### Task statement
Everything from the first line of the records to the line containing "intros H. induction dir as [|a dir IH].", inclusive, is to be extracted exactly, and nothing more.

### Data records
Lemma get_uri_relative (url_base_path filename correction : string) :
  get_uri url_base_path filename correction =
  get_uri url_base_path (basename filename) correction.
Proof.
  unfold get_uri. cbv zeta.
  rewrite (relative_path_basename filename).
  rewrite (relative_path_basename (basename filename)).
  now rewrite (basename_of_segment _ (basename_no_slash filename)).
Qed.

Lemma rfind_nested (dir name : string) :
  rfind name "/" = -1 ->
  rfind (dir ++ "/" ++ name) "/" = Z.of_nat (String.length dir).
Proof.
  intros H. induction dir as [|a dir IH].
  - cbn [append rfind String.length]. rewrite H. simpl negb. cbv iota.
    fold (startswith (String "/" name) "/").
    now rewrite startswith_slash, Ascii.eqb_refl.
  - cbn [append rfind String.length] in IH |- *. rewrite IH.
    assert (E : (Z.of_nat (String.length dir) =? -1) = false)
      by (apply Z.eqb_neq; lia).
    rewrite E. simpl negb. cbv iota. lia.
Qed.

Lemma drop_nested (dir name : string) :
  drop (S (String.length dir)) (dir ++ "/" ++ name) = name.
Proof. induction dir as [|a dir IH]; [reflexivity | exact IH]. Qed.

(** A path made of a directory part, a slash and a slash-free name has
    that name as its final segment, however deep the directory part. *)
Lemma basename_nested (dir name : string) :
  rfind name "/" = -1 -> basename (dir ++ "/" ++ name) = name.
Proof.
  intros H. rewrite <- relative_path_basename, (rfind_nested _ _ H).
  assert (E : (Z.of_nat (String.length dir) =? -1) = false)
    by (apply Z.eqb_neq; lia).
  rewrite E. simpl negb. cbv iota.
  assert (Hs : slice_from (dir ++ "/" ++ name) (Z.of_nat (String.length dir) + 1)
               = name).
  { unfold slice_from.
    assert (L : (Z.of_nat (String.length dir) + 1 <? 0) = false)
      by (apply Z.ltb_ge; lia).
    rewrite L.
    replace (Z.to_nat (Z.of_nat (String.length dir) + 1))
      with (S (String.length dir)) by lia.
    apply drop_nested. }
  rewrite Hs. now rewrite (no_slash_not_startswith _ H).
Qed.

Lemma len_nonempty (a : ascii) (s : string) : (len (String a s) =? 0) = false.
Proof. apply Z.eqb_neq. unfold len. cbn [String.length]. lia. Qed.

Lemma slice_from_1 (a : ascii) (s : string) : slice_from (String a s) 1 = s.
Proof. reflexivity. Qed.

Lemma core_slash_no_leading (core : string) :
  core <> "" -> no_leading_slash core -> no_leading_slash (core ++ "/").
Proof.
  unfold no_leading_slash. destruct core as [|a core]; [contradiction|].
  intros _. cbn [append]. now rewrite !startswith_slash.
Qed.

Lemma core_slash_one_trailing (core : string) :
  endswith core "/" = false -> one_trailing_slash (core ++ "/").
Proof.
  intros H. split; [apply endswith_append|].
  destruct (endswith (core ++ "/") "//") eqn:E; [|reflexivity].
  apply endswith_iff in E. destruct E as [t E].
  change "//" with ("/" ++ "/") in E. rewrite <- append_assoc in E.
  apply append_inv_tail in E. subst core.
  now rewrite endswith_append in H.
Qed.

(** C6, as the code has it.  For every filename and every correction
    made of a non-empty core that neither begins nor ends with a slash,
    optionally preceded by one slash and optionally followed by one slash,
    the resolved URL is the base URL, then the core with exactly one
    trailing slash and no leading slash, then the bare filename; so
    ["/sub"], ["sub/"] and ["sub"] resolve ["x.jar"] to one URL ending in
    [sub/x.jar]. *)
Theorem get_uri_normalizes_correction
    (url_base_path filename core correction : string) :
  core <> "" ->
  no_leading_slash core ->
  endswith core "/" = false ->
  In correction [core; "/" ++ core; core ++ "/"; "/" ++ core ++ "/"] ->
  get_uri url_base_path filename correction
    = url_base_path ++ (core ++ "/") ++ basename filename
  /\ no_leading_slash (core ++ "/")
  /\ one_trailing_slash (core ++ "/")
  /\ get_uri url_base_path "x.jar" "/sub" = url_base_path ++ "sub/x.jar"
  /\ get_uri url_base_path "x.jar" "sub/" = url_base_path ++ "sub/x.jar"
  /\ get_uri url_base_path "x.jar" "sub" = url_base_path ++ "sub/x.jar".
Proof.
  intros Hne Hlead Htrail Hin.
  pose proof (core_slash_no_leading core Hne Hlead) as Hlead'.
  pose proof (core_slash_one_trailing core Htrail) as Htrail'.
  split; [|repeat split; solve [assumption | apply Htrail' | reflexivity]].
  unfold get_uri. cbv zeta. rewrite relative_path_basename.
  do 2 f_equal.
  destruct core as [|a core]; [contradiction|].
  unfold no_leading_slash in Hlead, Hlead'.
  destruct Htrail' as [Hends _].
  cbn [In] in Hin.
  destruct Hin as [<- | [<- | [<- | [<- | []]]]].
  - rewrite len_nonempty, Hlead, Htrail. reflexivity.
  - cbn [append]. rewrite len_nonempty, startswith_slash, Ascii.eqb_refl.
    rewrite slice_from_1, Htrail. reflexivity.
  - rewrite Hlead'. cbn [append] in Hends |- *.
    rewrite len_nonempty, Hends. reflexivity.
  - cbn [append] in Hends |- *.
    rewrite len_nonempty, startswith_slash, Ascii.eqb_refl.
    rewrite slice_from_1, Hends. reflexivity.
Qed.

Lemma get_uri_normalizes_correction_witness :
  get_uri default_url_base_path "dir/x.jar" "/sub"
    = default_url_base_path ++ ("sub" ++ "/") ++ basename "dir/x.jar".
Proof.
  apply (get_uri_normalizes_correction default_url_base_path "dir/x.jar" "sub" "/sub").
  - discriminate.
  - reflexivity.
  - reflexivity.
  - simpl. right. left. reflexivity.
Defined.

(** C6 as written fails: a correction that begins with two slashes keeps
    one of them, so no slash-trimmed form of it sits between the base URL
    and the bare filename. *)
Lemma get_uri_keeps_second_slash :
  ~ (exists c,
        no_leading_slash c /\ one_trailing_slash c /\
        get_uri default_url_base_path "x.jar" "//sub"
          = default_url_base_path ++ c ++ basename "x.jar").
Proof.
  intros (c & Hlead & _ & E).
  change (get_uri default_url_base_path "x.jar" "//sub")
    with (default_url_base_path ++ "/sub/" ++ "x.jar") in E.
  change (basename "x.jar") with "x.jar" in E.
  apply append_inv_head, append_inv_tail in E. subst c.
  discriminate Hlead.
Qed.

(** C7.  The resolved URL depends only on the final segment of the
    archive path: resolving a path and resolving its bare filename give
    the same URL for every correction, and ["a/b/c/mod.jar"] resolves as
    ["mod.jar"] does. *)
Theorem get_uri_depends_on_basename (url_base_path : string) :
  (forall path correction,
      get_uri url_base_path path correction
        = get_uri url_base_path (basename path) correction)
  /\ basename "a/b/c/mod.jar" = "mod.jar"
  /\ get_uri url_base_path "a/b/c/mod.jar" "" = get_uri url_base_path "mod.jar" ""
  /\ get_uri url_base_path "mod.jar" "" = url_base_path ++ "mod.jar".
Proof.
  split; [intros; apply get_uri_relative|].
  repeat split; reflexivity.
Qed.

(** X6.  What [get_name_from_path] computes: of a filename made of dot-free
    pieces and an extension, under any directory, the pieces run
    together. *)
Lemma get_name_from_path_pieces (dir ext : string) (pieces : list string) :
  Forall (fun w => contains_char "." w = false /\ contains_char "/" w = false)
    (pieces ++ [ext]) ->
  get_name_from_path (dir ++ "/" ++ join "." (pieces ++ [ext])) = join "" pieces.
Proof.
  intros F. unfold get_name_from_path.
  fold (basename (dir ++ "/" ++ join "." (pieces ++ [ext]))).
  rewrite basename_nested.
  - rewrite split_join.
    + unfold but_last. now rewrite removelast_last.
    + now destruct pieces.
    + eapply Forall_impl; [|exact F]. now intros w [H _].
  - apply rfind_slash_contains.
    assert (S : Forall (fun w => contains_char "/" w = false) (pieces ++ [ext]))
      by (eapply Forall_impl; [|exact F]; now intros w [_ H]).
    clear F. induction S as [|w ws Hw S IH]; [reflexivity|].
    destruct ws as [|w' ws]; cbn [join concat]; [exact Hw|].
    rewrite !contains_char_append, Hw. exact IH.
Qed.

(** C8, where the code departs from it.  The docstring's example holds,
    ["/path/to/file.jar"] gives ["file"]; but the pieces of the filename
    are joined with the empty string, so a stem with dots loses them:
    ["mods/my.mod.jar"] gives ["mymod"], not ["my.mod"]. *)
Theorem get_name_from_path_drops_stem_dots :
  get_name_from_path "/path/to/file.jar" = "file"
  /\ basename "mods/my.mod.jar" = "my.mod.jar"
  /\ get_name_from_path "mods/my.mod.jar" = "mymod"
  /\ get_name_from_path "mods/my.mod.jar" <> "my.mod".
Proof. repeat split; try reflexivity. discriminate. Qed.

(** *** Decimal rendering *)

Local Open Scope N_scope.

Lemma digit_of_digit_char (d : N) : d < 10 -> digit_of_char (digit_char d) = Some d.
Proof.
  intros H.
  assert (C : d = 0 \/ d = 1 \/ d = 2 \/ d = 3 \/ d = 4 \/ d = 5 \/ d = 6
              \/ d = 7 \/ d = 8 \/ d = 9) by lia.
  repeat (destruct C as [-> | C]; [reflexivity|]). now subst.
Qed.

Lemma str_digits_acc (fuel : nat) (n : N) (acc : string) :
  str_digits fuel n acc = (str_digits fuel n "" ++ acc)%string.
Proof.
  revert n acc. induction fuel as [|fuel IH]; intros n acc; cbn [str_digits].
  - reflexivity.
  - destruct (n <? 10); [reflexivity|].
    rewrite (IH _ (String _ acc)), (IH _ (String _ "")).
    now rewrite append_assoc.
Qed.

Lemma decimal_value_from_append (acc : N) (s t : string) :
  decimal_value_from acc (s ++ t) =
  match decimal_value_from acc s with
  | Some a => decimal_value_from a t
  | None => None
  end.
Proof.
  revert acc. induction s as [|c s IH]; intros acc; cbn [append decimal_value_from].
  - reflexivity.
  - destruct (digit_of_char c); [apply IH | reflexivity].
Qed.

### Output below
Lemma get_uri_relative (url_base_path filename correction : string) :
  get_uri url_base_path filename correction =
  get_uri url_base_path (basename filename) correction.
Proof.
  unfold get_uri. cbv zeta.
  rewrite (relative_path_basename filename).
  rewrite (relative_path_basename (basename filename)).
  now rewrite (basename_of_segment _ (basename_no_slash filename)).
Qed.

Lemma rfind_nested (dir name : string) :
  rfind name "/" = -1 ->
  rfind (dir ++ "/" ++ name) "/" = Z.of_nat (String.length dir).
Proof.
  intros H. induction dir as [|a dir IH].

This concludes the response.